§ WORK INSTRUCTIONS
Report each line of the entries below that has the word "Hsync" in it.

== GIVEN DATA ==

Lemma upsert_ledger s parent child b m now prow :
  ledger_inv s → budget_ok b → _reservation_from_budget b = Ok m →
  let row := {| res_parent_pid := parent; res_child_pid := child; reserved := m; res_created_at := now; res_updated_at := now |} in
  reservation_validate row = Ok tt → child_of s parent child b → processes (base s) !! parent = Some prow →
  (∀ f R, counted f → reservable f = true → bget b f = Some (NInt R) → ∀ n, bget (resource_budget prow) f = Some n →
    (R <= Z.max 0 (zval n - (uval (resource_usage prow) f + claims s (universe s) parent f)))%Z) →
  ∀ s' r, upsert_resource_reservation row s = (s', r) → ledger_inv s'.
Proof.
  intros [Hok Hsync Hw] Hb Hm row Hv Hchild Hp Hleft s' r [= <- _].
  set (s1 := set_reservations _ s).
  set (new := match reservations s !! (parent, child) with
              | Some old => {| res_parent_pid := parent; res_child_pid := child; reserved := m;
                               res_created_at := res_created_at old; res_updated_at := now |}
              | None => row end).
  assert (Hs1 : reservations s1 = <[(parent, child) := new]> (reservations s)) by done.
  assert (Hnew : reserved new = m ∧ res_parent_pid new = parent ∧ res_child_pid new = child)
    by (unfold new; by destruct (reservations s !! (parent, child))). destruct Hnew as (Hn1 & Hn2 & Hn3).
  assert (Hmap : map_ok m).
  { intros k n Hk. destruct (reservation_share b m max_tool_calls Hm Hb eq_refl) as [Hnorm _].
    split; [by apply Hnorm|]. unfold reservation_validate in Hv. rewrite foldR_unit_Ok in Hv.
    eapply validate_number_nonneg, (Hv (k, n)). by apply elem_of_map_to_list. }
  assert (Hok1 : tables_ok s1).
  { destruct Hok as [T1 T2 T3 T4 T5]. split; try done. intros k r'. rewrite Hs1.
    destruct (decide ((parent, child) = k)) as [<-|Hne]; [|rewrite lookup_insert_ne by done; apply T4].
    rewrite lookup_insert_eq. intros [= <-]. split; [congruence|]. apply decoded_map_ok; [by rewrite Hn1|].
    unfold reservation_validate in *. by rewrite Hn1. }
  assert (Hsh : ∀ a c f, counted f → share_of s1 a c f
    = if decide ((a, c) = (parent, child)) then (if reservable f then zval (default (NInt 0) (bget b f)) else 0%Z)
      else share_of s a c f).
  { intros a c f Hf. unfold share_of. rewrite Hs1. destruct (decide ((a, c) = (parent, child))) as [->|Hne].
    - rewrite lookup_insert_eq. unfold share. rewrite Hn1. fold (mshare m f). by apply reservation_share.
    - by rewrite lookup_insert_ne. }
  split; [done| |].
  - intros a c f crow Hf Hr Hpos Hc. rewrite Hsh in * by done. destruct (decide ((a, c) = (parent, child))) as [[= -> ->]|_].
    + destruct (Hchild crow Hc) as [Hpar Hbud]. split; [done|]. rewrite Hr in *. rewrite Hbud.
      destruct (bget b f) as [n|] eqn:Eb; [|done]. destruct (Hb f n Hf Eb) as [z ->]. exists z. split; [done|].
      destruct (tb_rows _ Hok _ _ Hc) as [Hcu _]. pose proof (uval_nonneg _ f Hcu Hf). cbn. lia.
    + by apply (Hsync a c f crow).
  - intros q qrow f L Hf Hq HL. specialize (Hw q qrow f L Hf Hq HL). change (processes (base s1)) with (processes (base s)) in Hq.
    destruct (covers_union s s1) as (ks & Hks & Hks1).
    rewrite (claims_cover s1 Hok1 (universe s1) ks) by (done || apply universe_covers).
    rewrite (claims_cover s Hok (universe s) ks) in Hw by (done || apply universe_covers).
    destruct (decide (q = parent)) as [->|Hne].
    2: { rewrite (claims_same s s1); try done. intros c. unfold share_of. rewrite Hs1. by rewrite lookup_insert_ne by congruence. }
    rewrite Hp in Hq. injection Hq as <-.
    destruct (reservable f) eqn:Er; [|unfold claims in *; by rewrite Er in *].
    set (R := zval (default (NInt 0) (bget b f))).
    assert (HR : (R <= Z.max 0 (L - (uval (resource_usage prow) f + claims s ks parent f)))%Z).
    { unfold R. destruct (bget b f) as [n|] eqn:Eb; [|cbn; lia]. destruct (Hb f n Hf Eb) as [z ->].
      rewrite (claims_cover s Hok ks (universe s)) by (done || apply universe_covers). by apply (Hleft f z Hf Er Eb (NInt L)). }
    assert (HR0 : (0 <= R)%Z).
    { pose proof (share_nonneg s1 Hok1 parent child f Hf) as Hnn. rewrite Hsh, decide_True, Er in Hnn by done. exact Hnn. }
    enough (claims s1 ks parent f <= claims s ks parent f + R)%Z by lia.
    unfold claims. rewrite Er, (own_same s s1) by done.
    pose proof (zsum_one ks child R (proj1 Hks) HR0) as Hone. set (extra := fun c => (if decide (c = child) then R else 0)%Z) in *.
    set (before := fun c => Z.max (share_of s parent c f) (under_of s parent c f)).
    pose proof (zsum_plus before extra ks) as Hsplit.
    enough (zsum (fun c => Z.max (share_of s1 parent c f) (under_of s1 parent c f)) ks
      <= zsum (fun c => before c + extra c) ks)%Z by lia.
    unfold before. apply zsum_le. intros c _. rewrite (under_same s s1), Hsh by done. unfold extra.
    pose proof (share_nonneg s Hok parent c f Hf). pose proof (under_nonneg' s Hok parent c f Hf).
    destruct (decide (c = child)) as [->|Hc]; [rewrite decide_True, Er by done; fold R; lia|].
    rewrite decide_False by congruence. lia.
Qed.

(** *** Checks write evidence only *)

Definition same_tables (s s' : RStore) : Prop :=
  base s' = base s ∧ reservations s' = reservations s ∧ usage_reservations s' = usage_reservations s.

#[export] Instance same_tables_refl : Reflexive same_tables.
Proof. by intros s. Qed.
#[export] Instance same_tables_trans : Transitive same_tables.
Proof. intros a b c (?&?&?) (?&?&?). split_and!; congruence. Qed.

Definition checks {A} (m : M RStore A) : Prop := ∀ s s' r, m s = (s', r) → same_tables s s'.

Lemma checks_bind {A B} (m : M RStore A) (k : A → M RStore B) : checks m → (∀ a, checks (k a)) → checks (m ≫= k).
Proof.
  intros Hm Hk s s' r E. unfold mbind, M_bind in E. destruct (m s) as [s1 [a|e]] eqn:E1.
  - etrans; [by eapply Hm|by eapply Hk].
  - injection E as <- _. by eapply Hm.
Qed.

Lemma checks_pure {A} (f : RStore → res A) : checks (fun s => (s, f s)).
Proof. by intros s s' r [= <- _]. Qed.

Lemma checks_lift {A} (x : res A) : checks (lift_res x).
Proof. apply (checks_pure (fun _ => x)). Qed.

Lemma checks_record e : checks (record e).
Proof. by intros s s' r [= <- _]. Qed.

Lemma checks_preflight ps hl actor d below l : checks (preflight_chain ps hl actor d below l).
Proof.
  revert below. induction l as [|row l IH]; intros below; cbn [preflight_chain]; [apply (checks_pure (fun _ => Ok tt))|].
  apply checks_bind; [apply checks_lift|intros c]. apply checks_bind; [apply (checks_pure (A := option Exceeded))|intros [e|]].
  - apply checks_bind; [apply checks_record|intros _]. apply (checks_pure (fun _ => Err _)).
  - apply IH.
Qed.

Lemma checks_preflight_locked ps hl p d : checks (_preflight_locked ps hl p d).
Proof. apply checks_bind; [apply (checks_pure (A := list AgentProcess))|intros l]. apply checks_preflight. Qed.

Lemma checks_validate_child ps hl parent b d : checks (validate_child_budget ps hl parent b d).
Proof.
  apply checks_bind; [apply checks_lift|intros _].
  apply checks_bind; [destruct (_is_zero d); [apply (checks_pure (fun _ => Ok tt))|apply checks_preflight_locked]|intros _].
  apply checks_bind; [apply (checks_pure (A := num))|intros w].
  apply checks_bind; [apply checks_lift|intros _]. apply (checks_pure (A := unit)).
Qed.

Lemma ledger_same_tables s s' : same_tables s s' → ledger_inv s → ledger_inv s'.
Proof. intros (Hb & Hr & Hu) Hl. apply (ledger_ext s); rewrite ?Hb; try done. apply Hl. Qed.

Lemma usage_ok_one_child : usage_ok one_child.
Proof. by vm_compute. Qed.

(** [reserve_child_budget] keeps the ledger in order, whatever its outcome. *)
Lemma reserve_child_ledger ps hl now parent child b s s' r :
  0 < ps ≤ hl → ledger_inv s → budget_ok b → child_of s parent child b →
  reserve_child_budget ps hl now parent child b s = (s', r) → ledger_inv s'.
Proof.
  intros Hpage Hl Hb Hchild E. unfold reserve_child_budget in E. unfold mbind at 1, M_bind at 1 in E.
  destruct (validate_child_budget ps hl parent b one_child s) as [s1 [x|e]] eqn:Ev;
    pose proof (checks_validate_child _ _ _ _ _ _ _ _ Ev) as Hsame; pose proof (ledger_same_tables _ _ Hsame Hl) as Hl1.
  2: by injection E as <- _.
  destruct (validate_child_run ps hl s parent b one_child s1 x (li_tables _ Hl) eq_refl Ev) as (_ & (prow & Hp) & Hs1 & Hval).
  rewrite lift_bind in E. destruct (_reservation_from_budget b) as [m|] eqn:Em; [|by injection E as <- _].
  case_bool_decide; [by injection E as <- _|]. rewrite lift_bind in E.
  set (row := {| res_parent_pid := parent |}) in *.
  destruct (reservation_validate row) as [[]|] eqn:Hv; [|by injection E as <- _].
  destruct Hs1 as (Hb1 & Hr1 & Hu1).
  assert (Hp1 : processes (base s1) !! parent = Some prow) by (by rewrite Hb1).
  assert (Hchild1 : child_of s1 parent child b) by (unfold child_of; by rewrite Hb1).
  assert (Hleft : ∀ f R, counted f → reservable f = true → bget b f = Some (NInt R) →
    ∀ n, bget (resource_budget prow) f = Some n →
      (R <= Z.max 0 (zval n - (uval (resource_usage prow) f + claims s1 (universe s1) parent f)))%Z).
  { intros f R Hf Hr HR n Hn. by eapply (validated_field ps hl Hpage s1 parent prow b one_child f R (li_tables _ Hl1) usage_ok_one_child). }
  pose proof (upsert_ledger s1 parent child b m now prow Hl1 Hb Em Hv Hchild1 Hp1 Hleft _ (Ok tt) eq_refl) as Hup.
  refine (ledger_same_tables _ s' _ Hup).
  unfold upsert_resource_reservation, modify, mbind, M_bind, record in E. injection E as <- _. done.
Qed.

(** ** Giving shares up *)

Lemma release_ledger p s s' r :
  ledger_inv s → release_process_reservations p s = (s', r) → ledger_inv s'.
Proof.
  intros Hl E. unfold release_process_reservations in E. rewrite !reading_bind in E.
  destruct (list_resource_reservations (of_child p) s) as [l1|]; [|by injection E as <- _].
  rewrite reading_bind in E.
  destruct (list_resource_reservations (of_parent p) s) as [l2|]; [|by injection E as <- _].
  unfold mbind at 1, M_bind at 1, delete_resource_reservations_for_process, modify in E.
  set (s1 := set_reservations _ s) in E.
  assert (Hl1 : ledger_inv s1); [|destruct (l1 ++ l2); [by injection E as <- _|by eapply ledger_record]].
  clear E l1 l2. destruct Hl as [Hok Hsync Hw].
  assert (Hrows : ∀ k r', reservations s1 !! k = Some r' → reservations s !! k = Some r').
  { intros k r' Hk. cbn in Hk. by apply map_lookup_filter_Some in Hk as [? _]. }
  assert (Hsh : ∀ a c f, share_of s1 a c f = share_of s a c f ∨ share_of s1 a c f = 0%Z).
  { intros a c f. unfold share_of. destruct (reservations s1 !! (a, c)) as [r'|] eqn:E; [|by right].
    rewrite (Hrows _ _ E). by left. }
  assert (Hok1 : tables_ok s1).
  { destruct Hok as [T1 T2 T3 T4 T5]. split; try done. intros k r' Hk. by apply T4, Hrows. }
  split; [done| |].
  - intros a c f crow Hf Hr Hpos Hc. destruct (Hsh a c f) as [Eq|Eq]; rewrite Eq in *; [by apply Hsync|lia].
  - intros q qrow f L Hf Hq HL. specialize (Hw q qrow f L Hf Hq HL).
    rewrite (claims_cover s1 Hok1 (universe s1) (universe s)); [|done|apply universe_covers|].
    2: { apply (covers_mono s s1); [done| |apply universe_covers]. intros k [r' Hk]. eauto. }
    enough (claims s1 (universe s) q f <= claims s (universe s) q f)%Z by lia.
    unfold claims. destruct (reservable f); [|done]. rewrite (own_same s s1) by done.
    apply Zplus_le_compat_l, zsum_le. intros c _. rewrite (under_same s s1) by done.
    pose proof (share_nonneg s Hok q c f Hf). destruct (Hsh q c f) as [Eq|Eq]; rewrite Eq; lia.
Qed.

===

§ ANSWER SPACE
  intros [Hok Hsync Hw] Hb Hm row Hv Hchild Hp Hleft s' r [= <- _].
    + by apply (Hsync a c f crow).
  clear E l1 l2. destruct Hl as [Hok Hsync Hw].
  - intros a c f crow Hf Hr Hpos Hc. destruct (Hsh a c f) as [Eq|Eq]; rewrite Eq in *; [by apply Hsync|lia].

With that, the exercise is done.